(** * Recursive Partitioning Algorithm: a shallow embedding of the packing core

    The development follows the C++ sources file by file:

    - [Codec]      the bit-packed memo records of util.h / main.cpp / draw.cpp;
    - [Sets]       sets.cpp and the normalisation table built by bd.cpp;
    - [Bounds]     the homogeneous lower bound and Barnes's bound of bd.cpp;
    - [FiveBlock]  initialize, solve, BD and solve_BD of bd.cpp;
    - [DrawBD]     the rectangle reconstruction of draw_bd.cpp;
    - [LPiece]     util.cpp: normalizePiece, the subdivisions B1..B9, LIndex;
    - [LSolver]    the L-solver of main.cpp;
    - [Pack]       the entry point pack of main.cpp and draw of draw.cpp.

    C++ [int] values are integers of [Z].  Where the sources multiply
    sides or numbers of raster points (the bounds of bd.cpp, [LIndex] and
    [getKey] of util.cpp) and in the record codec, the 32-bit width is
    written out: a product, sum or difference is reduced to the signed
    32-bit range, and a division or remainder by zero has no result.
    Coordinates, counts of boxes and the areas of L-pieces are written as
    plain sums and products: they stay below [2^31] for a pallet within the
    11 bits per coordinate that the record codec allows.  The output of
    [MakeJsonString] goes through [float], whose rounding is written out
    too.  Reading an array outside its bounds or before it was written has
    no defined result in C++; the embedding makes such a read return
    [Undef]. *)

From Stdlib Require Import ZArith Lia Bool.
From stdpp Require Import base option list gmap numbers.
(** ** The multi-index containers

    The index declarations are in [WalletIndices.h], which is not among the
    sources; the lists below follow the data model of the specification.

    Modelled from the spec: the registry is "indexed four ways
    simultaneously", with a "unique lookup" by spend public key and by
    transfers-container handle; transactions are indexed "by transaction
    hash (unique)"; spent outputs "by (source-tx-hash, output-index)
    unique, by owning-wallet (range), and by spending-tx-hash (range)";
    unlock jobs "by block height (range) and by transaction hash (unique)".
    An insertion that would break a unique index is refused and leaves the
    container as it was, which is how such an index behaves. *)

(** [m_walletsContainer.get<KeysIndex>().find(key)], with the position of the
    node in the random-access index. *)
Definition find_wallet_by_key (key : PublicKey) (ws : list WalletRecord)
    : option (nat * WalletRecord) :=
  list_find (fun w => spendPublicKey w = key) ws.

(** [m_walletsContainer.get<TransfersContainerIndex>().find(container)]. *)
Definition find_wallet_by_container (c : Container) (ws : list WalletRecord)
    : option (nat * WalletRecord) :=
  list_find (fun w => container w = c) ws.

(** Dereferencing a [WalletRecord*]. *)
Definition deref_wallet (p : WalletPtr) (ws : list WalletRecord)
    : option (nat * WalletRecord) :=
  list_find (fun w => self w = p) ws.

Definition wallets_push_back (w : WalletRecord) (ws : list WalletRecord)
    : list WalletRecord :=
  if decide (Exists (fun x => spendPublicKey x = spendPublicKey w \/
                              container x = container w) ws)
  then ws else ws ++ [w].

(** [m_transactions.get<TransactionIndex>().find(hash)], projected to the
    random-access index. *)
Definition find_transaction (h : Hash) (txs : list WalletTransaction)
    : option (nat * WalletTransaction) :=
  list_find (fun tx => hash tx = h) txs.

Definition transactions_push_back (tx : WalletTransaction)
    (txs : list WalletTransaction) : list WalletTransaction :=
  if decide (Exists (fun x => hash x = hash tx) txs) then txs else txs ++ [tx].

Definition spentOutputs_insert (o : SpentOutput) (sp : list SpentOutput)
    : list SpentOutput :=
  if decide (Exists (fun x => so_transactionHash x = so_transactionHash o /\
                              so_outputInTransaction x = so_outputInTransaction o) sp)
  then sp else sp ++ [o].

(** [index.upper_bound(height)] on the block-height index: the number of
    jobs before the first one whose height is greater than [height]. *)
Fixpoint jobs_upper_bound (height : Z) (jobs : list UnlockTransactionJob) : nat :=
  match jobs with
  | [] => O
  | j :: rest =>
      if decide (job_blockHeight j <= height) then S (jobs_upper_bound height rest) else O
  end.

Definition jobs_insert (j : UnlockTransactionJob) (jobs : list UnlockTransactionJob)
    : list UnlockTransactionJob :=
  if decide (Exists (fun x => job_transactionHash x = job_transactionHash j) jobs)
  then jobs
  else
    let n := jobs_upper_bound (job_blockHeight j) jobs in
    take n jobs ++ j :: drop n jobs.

---

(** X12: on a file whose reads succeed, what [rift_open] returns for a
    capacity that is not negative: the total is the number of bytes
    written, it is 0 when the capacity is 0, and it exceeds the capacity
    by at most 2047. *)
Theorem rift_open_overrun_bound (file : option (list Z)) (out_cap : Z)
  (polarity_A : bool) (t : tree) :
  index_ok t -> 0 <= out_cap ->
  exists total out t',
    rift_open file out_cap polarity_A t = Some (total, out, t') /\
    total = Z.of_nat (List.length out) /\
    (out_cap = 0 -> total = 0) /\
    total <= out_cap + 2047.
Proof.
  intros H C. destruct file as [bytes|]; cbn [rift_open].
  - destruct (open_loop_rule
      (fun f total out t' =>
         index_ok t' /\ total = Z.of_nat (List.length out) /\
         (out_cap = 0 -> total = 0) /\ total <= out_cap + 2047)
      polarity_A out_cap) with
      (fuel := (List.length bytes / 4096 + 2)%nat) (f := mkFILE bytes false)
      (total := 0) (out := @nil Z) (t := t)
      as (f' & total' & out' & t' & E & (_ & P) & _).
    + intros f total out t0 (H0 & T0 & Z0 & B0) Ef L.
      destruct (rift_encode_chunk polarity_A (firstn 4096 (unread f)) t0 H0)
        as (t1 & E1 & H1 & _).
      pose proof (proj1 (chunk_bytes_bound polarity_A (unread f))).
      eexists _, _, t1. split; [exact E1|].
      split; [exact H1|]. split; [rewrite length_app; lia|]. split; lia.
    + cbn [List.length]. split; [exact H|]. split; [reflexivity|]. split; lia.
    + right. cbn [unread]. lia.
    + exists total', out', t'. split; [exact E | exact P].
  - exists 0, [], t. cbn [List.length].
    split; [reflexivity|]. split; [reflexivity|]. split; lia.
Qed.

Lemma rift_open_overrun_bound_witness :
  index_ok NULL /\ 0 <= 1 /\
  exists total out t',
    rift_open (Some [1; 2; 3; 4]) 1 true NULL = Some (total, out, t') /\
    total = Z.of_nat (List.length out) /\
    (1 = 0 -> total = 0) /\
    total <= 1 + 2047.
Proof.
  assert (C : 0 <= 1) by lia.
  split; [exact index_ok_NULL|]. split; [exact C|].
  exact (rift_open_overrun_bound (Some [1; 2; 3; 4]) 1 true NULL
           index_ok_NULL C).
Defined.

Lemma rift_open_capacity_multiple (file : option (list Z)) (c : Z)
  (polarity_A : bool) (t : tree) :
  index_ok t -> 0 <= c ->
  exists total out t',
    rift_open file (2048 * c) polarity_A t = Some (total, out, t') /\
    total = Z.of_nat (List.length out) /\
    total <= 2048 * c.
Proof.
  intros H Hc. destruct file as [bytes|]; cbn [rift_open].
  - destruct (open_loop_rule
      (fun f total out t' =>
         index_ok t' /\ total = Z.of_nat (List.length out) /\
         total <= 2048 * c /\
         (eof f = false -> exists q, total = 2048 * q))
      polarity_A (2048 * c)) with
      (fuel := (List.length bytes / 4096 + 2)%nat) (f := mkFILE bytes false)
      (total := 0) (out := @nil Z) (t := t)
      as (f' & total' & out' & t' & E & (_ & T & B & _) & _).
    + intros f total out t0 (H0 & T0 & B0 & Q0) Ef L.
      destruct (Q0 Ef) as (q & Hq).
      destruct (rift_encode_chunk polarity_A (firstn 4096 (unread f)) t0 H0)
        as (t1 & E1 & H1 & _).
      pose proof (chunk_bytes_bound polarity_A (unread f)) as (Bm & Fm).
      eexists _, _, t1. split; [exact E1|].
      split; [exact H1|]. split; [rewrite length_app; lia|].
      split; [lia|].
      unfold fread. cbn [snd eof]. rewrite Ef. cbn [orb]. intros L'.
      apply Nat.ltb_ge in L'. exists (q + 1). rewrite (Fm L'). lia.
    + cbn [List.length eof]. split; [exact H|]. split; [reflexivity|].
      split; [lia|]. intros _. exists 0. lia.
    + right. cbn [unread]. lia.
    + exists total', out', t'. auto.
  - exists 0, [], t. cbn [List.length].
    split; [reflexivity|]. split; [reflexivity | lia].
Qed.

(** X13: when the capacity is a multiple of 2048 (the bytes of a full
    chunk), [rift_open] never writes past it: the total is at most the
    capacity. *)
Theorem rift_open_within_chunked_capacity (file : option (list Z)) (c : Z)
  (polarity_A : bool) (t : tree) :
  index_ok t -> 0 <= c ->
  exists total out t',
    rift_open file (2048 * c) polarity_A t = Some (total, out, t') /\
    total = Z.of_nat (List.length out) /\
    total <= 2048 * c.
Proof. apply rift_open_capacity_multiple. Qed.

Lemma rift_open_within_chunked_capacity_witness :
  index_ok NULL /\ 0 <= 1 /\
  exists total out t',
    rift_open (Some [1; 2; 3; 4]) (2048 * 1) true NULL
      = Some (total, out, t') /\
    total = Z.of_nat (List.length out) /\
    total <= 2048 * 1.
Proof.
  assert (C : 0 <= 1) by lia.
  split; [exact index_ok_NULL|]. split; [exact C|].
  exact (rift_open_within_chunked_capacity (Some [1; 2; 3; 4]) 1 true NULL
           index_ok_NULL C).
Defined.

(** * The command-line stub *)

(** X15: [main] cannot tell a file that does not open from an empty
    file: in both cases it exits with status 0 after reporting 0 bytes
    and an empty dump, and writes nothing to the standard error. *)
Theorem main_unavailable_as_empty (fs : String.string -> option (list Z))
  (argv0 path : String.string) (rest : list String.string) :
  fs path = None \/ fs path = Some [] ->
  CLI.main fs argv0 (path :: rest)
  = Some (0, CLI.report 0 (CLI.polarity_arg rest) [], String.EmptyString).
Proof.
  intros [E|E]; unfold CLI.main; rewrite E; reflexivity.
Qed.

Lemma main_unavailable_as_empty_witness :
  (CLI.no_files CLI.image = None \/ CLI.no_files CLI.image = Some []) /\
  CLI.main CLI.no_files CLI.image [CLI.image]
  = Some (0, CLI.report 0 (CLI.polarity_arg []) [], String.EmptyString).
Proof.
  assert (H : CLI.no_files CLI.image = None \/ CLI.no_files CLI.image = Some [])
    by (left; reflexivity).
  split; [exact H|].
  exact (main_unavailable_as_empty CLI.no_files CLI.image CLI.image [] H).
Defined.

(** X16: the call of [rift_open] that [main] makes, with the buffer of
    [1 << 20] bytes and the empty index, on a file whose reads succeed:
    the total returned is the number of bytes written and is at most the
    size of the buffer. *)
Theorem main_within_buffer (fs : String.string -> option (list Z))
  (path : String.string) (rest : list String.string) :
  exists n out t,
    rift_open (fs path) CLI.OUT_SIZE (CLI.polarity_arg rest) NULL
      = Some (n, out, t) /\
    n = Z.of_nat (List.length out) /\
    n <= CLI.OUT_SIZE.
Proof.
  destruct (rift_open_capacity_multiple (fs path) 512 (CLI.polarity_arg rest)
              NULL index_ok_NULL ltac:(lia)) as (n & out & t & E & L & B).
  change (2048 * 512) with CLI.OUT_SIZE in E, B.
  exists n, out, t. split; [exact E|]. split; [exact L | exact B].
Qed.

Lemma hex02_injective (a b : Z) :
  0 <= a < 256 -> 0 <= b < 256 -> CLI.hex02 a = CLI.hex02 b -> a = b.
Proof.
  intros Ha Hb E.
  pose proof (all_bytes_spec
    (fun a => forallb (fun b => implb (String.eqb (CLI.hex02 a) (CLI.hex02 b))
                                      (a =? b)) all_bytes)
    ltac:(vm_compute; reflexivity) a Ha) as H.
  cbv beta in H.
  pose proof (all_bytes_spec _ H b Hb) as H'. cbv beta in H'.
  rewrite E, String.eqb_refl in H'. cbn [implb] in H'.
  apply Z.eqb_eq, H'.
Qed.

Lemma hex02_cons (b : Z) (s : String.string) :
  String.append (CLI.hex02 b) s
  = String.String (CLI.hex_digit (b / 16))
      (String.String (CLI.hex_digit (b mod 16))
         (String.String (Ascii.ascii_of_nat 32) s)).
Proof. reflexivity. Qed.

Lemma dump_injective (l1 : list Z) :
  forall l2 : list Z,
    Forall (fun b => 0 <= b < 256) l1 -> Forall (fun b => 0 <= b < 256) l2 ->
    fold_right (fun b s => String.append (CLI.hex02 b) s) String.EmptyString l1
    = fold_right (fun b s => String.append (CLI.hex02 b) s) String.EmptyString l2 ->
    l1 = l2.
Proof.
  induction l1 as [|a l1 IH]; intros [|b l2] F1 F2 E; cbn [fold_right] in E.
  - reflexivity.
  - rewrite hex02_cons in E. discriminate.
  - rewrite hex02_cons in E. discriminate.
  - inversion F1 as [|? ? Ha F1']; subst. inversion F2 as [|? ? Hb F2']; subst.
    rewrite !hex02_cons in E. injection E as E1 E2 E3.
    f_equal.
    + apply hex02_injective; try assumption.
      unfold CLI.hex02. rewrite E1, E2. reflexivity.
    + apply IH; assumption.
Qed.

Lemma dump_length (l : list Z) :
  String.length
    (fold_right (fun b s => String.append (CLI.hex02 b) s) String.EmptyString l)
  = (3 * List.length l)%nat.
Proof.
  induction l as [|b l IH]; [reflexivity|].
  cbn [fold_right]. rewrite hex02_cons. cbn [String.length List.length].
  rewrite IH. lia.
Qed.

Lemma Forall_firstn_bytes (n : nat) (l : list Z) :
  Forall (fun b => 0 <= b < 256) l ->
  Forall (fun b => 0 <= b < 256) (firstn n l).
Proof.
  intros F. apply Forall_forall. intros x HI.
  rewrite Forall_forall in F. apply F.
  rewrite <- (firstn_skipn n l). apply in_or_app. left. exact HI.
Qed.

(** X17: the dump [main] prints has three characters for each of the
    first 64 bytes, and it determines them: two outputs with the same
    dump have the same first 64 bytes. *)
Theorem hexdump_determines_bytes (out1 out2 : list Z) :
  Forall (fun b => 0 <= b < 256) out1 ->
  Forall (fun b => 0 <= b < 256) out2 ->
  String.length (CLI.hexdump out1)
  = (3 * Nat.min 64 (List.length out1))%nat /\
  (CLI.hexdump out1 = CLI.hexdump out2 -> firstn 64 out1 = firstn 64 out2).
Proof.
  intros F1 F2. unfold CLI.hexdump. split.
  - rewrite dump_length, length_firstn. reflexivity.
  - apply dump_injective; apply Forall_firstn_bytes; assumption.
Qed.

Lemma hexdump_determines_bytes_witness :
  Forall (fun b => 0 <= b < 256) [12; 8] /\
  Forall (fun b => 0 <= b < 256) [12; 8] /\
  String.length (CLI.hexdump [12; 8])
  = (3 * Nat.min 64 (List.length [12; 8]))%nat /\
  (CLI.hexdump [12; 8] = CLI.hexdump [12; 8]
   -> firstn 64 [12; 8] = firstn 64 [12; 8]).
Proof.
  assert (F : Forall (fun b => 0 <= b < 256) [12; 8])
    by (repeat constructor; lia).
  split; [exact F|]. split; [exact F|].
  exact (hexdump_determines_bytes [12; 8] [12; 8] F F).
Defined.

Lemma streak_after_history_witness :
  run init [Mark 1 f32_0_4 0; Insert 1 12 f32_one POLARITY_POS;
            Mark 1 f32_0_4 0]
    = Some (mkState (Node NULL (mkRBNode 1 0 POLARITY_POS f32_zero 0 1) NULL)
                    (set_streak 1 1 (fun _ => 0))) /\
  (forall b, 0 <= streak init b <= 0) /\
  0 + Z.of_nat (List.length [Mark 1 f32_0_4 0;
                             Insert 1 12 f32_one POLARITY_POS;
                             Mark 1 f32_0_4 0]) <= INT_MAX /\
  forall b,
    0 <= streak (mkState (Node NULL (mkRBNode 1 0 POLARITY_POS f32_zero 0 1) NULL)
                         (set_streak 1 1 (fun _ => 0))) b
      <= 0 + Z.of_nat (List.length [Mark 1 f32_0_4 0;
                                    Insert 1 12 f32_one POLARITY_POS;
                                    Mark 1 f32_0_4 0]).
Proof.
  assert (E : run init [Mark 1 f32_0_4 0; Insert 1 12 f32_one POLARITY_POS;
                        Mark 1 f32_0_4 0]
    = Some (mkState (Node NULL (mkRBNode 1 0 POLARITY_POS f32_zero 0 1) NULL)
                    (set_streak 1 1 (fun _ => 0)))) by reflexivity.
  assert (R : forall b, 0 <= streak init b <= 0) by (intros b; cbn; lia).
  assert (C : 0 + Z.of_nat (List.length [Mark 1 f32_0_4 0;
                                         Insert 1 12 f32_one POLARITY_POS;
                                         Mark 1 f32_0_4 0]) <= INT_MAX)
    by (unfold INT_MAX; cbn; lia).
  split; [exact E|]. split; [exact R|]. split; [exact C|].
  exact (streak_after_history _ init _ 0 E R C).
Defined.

--

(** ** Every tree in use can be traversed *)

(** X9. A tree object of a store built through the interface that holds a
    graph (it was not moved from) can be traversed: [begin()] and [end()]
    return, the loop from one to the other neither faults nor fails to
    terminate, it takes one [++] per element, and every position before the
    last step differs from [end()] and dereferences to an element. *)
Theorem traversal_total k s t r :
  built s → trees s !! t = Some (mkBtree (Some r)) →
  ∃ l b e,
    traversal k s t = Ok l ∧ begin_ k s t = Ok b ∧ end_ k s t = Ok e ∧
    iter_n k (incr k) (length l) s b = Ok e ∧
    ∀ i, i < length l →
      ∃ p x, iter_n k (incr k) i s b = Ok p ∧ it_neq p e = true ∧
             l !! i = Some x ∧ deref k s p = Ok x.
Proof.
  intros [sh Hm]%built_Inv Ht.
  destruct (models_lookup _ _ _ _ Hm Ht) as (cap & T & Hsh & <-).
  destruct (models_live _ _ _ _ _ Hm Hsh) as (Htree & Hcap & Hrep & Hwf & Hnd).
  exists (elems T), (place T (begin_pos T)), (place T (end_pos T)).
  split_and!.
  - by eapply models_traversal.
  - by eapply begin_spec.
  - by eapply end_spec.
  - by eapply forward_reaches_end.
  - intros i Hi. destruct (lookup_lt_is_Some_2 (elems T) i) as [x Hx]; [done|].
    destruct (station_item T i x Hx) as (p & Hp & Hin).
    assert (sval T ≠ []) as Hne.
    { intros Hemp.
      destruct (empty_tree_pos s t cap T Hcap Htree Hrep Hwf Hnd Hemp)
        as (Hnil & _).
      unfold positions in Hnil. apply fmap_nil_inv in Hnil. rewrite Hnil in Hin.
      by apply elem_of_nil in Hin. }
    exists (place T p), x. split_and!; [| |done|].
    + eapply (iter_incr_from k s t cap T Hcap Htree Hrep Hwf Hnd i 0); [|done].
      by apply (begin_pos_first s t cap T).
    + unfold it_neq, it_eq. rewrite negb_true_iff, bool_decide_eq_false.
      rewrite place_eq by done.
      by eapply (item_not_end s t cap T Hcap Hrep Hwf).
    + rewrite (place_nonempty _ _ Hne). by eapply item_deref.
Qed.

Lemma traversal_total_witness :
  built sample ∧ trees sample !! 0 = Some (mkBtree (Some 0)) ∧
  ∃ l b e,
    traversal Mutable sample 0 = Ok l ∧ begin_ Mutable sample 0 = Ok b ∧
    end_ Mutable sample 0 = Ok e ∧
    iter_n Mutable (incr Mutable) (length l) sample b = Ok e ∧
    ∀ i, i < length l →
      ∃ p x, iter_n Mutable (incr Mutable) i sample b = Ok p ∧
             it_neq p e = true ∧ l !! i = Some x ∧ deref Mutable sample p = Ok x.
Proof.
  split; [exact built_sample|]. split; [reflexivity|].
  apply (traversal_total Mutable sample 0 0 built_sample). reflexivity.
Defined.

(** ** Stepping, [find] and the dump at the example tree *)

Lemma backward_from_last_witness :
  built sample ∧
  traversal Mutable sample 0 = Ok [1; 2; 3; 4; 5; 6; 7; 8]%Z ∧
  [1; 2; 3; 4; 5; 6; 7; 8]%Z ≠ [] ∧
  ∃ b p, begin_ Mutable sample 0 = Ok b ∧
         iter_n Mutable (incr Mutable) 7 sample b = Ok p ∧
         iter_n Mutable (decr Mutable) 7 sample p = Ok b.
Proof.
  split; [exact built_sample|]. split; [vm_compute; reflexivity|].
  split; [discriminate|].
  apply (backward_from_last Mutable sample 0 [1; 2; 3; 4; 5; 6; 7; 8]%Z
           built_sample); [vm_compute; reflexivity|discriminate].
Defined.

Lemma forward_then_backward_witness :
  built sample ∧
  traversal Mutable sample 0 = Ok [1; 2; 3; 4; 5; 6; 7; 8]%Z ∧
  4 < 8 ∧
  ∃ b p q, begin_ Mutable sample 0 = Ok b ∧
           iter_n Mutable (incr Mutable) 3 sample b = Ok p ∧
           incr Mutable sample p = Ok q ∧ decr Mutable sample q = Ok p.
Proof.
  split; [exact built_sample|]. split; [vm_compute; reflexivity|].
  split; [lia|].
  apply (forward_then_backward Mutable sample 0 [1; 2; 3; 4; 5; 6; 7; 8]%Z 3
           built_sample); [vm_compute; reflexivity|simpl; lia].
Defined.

§ REQUIREMENT:
Return each line of the entries that holds the string "left".

§ EXERCISE RESULT:
    by (left; reflexivity).
  rewrite <- (firstn_skipn n l). apply in_or_app. left. exact HI.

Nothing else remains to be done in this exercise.